→ **ACTIVITY**
Check each line of the records below for the word "Require" and copy those where it appears.

Excerpts from a dataset
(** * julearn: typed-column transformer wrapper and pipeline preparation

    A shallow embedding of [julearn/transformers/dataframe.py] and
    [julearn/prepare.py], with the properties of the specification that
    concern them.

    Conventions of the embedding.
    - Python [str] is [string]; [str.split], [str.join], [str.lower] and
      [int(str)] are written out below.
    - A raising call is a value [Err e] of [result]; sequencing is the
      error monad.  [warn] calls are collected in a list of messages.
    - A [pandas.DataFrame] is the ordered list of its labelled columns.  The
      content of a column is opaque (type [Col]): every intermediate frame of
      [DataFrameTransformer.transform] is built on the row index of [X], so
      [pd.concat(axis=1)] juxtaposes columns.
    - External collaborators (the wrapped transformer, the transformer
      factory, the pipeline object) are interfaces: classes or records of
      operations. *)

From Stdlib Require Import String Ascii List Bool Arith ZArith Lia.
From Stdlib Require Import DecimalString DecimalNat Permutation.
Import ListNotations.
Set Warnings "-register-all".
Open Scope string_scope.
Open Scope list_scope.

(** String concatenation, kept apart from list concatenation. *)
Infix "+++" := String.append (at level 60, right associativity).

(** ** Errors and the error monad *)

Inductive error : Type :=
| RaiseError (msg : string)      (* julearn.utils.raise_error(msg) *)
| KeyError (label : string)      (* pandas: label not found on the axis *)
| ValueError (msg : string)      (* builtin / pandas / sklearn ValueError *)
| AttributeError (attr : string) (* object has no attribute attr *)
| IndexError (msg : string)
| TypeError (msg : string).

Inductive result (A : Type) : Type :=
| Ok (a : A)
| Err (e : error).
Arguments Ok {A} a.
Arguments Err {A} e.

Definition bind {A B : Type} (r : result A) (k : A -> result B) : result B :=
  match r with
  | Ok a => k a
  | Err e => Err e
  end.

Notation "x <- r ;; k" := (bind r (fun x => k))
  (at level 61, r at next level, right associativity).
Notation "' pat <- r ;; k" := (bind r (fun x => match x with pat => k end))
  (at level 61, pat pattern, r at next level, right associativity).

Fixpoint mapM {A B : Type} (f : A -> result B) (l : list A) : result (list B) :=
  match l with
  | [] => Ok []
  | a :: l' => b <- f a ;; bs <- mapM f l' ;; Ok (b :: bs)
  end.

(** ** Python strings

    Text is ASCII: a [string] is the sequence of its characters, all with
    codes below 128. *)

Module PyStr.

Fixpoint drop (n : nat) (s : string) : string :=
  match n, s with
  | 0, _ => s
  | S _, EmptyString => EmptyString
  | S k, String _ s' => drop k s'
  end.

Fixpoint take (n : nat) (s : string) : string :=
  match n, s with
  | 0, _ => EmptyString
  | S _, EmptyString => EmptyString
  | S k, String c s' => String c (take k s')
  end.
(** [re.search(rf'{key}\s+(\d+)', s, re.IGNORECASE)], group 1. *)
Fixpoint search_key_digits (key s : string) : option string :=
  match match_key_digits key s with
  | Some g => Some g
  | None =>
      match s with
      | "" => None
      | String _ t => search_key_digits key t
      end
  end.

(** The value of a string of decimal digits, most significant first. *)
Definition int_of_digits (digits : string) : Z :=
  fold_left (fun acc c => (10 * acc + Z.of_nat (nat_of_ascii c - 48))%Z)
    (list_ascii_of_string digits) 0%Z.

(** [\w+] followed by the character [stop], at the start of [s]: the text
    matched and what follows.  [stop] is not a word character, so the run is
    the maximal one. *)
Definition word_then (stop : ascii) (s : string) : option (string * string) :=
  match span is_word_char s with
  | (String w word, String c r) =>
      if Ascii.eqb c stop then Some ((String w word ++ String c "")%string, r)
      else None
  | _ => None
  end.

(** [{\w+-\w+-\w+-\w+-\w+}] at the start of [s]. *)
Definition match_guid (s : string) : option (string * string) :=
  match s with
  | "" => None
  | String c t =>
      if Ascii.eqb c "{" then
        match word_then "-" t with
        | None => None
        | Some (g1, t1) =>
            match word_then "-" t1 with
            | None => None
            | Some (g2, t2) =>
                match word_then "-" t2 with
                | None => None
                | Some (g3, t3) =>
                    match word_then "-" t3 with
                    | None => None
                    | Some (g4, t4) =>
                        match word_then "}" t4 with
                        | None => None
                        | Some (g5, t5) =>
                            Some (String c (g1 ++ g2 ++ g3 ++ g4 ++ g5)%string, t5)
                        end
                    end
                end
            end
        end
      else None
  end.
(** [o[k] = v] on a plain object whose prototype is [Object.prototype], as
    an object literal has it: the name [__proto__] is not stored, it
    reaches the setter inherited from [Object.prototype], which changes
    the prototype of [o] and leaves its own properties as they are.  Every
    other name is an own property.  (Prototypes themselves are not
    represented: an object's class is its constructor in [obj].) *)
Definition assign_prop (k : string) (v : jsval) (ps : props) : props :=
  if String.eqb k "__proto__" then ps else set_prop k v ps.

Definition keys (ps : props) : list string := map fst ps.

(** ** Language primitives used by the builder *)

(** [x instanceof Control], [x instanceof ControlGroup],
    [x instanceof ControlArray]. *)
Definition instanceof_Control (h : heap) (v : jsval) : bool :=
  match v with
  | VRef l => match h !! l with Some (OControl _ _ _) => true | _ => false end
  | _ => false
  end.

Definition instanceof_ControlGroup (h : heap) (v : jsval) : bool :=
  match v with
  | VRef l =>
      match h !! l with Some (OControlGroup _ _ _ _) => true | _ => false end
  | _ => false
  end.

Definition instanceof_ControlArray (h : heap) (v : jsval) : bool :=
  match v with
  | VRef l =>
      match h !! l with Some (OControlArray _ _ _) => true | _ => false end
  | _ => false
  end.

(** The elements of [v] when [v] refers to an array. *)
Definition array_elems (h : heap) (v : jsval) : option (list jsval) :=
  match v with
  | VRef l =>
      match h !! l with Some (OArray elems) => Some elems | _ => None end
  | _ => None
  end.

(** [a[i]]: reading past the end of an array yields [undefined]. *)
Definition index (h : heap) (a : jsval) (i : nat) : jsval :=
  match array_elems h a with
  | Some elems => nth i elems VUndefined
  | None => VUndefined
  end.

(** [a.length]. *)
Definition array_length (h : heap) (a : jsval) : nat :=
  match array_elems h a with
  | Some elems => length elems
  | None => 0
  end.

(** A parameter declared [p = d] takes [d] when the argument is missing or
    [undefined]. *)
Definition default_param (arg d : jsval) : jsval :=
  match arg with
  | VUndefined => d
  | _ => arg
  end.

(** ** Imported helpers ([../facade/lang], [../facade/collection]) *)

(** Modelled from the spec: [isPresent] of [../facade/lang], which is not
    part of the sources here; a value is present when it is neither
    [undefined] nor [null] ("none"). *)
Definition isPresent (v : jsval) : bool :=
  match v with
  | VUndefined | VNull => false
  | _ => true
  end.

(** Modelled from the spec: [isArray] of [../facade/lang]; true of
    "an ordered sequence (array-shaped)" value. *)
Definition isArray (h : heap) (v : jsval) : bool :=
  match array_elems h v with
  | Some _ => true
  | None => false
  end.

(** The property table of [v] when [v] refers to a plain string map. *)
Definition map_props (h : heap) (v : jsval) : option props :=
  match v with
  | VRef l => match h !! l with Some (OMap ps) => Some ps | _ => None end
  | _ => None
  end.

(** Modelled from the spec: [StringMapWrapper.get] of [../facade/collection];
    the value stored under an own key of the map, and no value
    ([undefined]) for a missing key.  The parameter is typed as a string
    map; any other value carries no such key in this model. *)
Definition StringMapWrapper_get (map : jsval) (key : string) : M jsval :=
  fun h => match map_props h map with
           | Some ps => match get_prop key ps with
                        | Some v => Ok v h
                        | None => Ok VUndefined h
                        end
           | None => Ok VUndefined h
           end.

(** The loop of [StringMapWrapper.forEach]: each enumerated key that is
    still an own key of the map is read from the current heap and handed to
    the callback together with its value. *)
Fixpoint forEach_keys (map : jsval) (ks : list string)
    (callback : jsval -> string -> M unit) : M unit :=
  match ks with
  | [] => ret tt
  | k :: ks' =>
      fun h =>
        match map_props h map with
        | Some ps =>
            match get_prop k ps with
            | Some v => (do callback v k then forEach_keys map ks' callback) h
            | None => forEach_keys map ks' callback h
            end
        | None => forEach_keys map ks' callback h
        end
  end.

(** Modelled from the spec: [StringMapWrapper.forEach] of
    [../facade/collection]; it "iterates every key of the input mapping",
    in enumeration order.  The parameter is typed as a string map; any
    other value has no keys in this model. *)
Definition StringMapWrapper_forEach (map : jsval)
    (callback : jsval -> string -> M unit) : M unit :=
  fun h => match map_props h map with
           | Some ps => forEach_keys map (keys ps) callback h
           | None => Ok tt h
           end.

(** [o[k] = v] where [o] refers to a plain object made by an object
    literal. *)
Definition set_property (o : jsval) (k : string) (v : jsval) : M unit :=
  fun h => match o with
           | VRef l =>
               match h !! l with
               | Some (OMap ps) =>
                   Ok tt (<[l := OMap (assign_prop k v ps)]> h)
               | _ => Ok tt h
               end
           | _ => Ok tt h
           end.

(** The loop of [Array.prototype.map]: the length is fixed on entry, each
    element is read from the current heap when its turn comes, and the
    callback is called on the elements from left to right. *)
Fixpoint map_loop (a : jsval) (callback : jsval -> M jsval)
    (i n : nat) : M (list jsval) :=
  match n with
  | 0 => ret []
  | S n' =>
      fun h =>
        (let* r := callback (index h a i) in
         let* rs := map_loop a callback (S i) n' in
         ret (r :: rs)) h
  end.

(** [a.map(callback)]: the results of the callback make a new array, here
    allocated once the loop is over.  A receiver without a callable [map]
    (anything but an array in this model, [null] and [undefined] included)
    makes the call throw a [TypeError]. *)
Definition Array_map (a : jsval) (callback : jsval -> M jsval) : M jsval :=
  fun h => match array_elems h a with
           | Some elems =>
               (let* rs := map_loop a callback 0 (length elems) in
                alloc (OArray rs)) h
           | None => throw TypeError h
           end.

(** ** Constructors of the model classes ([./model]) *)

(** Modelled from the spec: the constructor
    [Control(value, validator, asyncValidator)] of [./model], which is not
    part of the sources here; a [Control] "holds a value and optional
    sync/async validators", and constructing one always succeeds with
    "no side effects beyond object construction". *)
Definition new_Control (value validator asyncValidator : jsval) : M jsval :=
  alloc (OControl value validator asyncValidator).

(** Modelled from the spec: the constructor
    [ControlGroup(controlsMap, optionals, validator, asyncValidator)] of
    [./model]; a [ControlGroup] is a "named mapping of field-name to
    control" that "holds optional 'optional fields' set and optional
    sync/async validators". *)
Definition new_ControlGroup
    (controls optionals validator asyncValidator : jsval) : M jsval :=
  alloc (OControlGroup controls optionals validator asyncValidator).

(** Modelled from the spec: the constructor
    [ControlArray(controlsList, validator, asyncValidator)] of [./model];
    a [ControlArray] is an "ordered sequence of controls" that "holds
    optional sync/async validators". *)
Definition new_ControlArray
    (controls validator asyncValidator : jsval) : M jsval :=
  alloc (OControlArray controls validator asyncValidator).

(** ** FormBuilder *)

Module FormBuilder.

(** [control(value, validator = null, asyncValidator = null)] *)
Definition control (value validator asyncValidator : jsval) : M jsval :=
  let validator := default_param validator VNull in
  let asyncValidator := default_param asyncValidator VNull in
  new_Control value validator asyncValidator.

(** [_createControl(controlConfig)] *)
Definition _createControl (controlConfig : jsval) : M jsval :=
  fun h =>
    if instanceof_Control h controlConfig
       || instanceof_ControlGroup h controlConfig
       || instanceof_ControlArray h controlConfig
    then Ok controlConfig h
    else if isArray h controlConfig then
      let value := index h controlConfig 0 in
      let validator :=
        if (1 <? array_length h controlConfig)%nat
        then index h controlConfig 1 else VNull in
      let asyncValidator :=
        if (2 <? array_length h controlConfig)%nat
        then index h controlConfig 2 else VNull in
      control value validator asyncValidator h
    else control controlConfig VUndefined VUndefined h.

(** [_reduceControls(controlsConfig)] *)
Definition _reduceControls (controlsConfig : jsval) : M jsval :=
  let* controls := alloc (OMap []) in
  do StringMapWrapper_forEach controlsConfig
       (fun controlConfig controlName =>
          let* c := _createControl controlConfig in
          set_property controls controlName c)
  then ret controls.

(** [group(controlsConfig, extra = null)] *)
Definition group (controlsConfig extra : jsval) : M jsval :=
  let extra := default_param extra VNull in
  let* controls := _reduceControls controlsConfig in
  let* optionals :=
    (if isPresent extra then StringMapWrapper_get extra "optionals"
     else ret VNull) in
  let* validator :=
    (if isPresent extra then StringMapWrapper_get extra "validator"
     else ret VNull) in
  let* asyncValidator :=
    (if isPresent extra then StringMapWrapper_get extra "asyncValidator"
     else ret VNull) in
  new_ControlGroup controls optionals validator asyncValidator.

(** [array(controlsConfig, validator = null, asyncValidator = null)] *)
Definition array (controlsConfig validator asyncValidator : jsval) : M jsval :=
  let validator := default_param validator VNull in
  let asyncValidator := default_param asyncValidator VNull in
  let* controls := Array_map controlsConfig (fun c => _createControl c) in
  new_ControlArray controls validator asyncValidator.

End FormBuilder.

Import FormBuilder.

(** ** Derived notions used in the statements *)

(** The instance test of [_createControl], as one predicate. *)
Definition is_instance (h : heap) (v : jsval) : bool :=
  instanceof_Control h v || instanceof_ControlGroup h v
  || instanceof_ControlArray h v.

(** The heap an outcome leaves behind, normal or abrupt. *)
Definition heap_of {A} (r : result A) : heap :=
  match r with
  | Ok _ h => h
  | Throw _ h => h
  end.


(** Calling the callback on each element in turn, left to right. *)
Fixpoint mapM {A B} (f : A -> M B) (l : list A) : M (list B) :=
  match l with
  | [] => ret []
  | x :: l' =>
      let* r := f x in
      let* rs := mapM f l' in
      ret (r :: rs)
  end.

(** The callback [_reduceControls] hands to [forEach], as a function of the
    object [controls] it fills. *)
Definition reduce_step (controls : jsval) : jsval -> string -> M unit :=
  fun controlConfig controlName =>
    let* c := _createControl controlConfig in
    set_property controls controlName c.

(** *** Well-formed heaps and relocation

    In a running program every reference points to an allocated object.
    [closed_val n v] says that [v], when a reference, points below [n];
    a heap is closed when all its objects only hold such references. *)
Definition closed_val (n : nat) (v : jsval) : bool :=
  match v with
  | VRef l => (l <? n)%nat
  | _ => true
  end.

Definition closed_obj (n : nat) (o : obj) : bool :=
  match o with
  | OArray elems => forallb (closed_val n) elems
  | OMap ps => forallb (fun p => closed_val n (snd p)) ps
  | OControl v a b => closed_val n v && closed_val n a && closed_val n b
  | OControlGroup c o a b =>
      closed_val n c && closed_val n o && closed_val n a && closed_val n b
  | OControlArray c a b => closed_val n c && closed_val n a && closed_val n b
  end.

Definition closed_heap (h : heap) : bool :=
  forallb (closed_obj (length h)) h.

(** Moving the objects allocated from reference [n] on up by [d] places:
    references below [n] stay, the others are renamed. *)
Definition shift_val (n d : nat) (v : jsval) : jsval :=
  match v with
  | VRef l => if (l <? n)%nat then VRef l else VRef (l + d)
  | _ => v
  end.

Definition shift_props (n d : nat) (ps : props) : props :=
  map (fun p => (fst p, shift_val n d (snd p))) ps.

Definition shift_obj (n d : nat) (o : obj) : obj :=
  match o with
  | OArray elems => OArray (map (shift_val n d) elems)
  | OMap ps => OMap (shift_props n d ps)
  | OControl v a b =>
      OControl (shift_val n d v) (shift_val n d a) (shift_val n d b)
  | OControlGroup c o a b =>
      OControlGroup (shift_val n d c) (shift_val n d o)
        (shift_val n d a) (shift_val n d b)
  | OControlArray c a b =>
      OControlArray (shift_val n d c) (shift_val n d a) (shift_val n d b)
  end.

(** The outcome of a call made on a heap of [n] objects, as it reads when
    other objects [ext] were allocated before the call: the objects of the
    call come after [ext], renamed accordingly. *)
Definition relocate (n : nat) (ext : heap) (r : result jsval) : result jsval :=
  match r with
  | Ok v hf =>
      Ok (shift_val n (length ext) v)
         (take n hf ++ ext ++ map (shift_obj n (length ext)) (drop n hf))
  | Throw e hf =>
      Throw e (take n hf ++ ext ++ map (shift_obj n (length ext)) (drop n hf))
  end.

→ **RESULT OF THE TASK**
From Stdlib Require Import String Ascii List Bool Arith ZArith Lia.
From Stdlib Require Import DecimalString DecimalNat Permutation.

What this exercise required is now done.